BEGIN DATA FOR THE TASK
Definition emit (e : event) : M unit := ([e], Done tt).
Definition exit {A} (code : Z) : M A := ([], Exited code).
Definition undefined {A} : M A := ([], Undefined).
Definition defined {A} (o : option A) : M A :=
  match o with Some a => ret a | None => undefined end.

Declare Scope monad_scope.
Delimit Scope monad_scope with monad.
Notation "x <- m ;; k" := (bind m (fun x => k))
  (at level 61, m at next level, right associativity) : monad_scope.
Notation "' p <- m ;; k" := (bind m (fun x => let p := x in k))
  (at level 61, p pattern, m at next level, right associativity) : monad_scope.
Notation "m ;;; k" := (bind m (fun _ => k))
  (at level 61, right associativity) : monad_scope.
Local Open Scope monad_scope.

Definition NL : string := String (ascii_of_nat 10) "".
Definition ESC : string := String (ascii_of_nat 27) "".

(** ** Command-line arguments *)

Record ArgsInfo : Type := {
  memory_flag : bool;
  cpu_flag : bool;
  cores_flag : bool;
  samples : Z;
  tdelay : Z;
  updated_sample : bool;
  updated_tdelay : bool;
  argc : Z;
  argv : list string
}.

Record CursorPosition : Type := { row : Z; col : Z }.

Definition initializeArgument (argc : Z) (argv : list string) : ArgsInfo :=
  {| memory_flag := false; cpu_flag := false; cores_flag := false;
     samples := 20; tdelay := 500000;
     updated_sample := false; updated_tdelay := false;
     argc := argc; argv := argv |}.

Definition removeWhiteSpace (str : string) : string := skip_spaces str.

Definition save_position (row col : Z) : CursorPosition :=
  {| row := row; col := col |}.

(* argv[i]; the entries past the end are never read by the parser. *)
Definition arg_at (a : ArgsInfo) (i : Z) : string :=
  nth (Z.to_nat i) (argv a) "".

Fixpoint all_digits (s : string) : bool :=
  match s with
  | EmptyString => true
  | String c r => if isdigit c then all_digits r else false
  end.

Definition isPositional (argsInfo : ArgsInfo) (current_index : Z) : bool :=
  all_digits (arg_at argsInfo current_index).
END DATA FOR THE TASK
BEGIN DATA FOR THE TASK
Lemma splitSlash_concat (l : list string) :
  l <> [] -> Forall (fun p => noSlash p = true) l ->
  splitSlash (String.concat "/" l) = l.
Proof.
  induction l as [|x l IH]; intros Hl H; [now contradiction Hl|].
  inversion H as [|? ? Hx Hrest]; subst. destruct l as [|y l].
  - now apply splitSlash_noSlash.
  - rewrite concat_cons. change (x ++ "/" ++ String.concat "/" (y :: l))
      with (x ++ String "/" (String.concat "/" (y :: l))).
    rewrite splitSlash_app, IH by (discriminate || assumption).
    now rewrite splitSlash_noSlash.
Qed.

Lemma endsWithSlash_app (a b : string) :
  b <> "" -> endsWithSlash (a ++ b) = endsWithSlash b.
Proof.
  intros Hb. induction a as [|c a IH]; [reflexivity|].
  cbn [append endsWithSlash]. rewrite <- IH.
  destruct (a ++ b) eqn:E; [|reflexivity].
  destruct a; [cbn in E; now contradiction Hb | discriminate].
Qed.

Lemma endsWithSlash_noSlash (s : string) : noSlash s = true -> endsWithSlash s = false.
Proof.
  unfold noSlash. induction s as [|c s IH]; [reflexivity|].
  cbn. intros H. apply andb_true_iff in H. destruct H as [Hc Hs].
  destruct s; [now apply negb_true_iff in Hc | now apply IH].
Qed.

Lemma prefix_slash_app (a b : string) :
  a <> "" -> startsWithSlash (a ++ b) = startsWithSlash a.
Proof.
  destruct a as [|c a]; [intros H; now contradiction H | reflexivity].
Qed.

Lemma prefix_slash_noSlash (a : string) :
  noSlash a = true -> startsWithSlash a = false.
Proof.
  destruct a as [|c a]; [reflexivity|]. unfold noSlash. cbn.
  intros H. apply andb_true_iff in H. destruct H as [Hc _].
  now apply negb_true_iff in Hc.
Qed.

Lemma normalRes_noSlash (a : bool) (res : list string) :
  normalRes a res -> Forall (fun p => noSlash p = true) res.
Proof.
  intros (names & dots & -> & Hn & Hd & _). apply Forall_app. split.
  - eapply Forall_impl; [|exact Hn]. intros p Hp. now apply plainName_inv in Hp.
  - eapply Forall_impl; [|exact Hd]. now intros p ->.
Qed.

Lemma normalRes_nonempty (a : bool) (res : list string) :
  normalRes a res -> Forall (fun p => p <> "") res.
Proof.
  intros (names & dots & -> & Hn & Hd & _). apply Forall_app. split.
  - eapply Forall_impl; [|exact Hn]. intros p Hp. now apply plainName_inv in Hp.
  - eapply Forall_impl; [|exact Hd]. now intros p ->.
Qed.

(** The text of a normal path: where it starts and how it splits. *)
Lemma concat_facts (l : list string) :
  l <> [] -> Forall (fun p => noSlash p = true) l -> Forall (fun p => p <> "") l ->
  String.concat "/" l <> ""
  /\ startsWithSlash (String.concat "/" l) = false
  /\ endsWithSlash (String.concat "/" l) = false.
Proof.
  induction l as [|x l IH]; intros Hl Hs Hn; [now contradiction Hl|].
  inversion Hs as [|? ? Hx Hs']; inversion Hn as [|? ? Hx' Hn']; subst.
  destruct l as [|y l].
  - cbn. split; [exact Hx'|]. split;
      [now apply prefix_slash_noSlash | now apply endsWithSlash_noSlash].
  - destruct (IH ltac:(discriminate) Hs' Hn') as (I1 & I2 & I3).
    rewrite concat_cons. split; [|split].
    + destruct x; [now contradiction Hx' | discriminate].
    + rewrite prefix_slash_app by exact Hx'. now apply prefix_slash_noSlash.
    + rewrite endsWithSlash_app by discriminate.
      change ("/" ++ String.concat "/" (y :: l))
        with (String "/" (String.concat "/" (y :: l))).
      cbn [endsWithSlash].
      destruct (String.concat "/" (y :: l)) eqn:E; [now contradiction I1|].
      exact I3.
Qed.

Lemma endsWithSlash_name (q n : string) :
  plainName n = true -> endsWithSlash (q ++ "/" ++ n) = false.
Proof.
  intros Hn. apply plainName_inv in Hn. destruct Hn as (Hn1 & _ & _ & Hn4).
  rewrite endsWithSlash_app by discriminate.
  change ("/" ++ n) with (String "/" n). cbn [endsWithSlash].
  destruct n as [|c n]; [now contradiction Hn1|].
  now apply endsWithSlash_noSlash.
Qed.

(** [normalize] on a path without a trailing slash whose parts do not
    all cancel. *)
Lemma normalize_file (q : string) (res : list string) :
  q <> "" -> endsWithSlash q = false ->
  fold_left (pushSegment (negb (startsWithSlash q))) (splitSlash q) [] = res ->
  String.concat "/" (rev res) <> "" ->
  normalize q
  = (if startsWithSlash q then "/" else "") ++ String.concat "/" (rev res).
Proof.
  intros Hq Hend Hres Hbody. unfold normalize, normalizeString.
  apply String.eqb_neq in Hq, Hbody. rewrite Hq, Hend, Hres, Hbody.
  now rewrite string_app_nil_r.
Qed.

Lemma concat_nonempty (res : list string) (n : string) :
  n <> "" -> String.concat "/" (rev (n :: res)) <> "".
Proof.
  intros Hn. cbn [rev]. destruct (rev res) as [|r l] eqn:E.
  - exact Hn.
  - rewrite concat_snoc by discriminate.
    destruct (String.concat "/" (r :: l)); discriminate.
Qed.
END DATA FOR THE TASK
BEGIN DATA FOR THE TASK
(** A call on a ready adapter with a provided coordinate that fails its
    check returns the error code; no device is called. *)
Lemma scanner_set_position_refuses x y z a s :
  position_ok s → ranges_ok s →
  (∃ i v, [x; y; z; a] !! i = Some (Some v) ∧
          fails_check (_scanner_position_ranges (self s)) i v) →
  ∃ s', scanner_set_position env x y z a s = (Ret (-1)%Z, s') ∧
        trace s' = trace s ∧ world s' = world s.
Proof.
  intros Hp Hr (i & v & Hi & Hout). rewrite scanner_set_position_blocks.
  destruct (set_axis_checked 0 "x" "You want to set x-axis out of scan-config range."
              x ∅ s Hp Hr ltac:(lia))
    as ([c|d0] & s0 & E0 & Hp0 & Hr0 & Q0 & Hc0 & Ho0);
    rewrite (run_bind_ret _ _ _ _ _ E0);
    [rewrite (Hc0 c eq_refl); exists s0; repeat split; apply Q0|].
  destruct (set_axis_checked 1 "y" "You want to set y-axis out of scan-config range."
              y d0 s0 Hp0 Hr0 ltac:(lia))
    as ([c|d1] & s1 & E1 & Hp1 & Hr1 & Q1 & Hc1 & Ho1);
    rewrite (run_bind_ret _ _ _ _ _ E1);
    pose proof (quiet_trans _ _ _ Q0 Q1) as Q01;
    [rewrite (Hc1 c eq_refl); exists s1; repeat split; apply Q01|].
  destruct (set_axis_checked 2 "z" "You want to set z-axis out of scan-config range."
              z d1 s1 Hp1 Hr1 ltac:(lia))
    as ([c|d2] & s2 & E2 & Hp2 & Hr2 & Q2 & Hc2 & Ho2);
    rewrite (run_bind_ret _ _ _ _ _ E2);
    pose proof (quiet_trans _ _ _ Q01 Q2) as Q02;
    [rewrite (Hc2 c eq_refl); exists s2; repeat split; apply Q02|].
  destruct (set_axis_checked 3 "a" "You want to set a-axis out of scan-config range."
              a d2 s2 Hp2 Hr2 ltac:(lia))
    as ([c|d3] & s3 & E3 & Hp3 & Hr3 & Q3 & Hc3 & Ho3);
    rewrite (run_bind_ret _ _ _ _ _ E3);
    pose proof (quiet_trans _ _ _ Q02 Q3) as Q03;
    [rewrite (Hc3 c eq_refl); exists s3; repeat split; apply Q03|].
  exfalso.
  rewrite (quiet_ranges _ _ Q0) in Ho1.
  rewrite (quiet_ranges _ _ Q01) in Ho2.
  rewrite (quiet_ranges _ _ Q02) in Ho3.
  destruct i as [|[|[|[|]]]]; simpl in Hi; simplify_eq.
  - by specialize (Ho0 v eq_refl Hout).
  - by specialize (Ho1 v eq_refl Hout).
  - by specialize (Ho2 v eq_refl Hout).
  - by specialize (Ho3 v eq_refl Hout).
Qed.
END DATA FOR THE TASK
■ **WORK ORDER**: Wherever the string "reflexivity" appears in a line of the records above, copy that line.

■ **ANSWER TO THE PROBLEM**:
  intros Hb. induction a as [|c a IH]; [reflexivity|].
  destruct (a ++ b) eqn:E; [|reflexivity].
  unfold noSlash. induction s as [|c s IH]; [reflexivity|].
  destruct a as [|c a]; [intros H; now contradiction H | reflexivity].
  destruct a as [|c a]; [reflexivity|]. unfold noSlash. cbn.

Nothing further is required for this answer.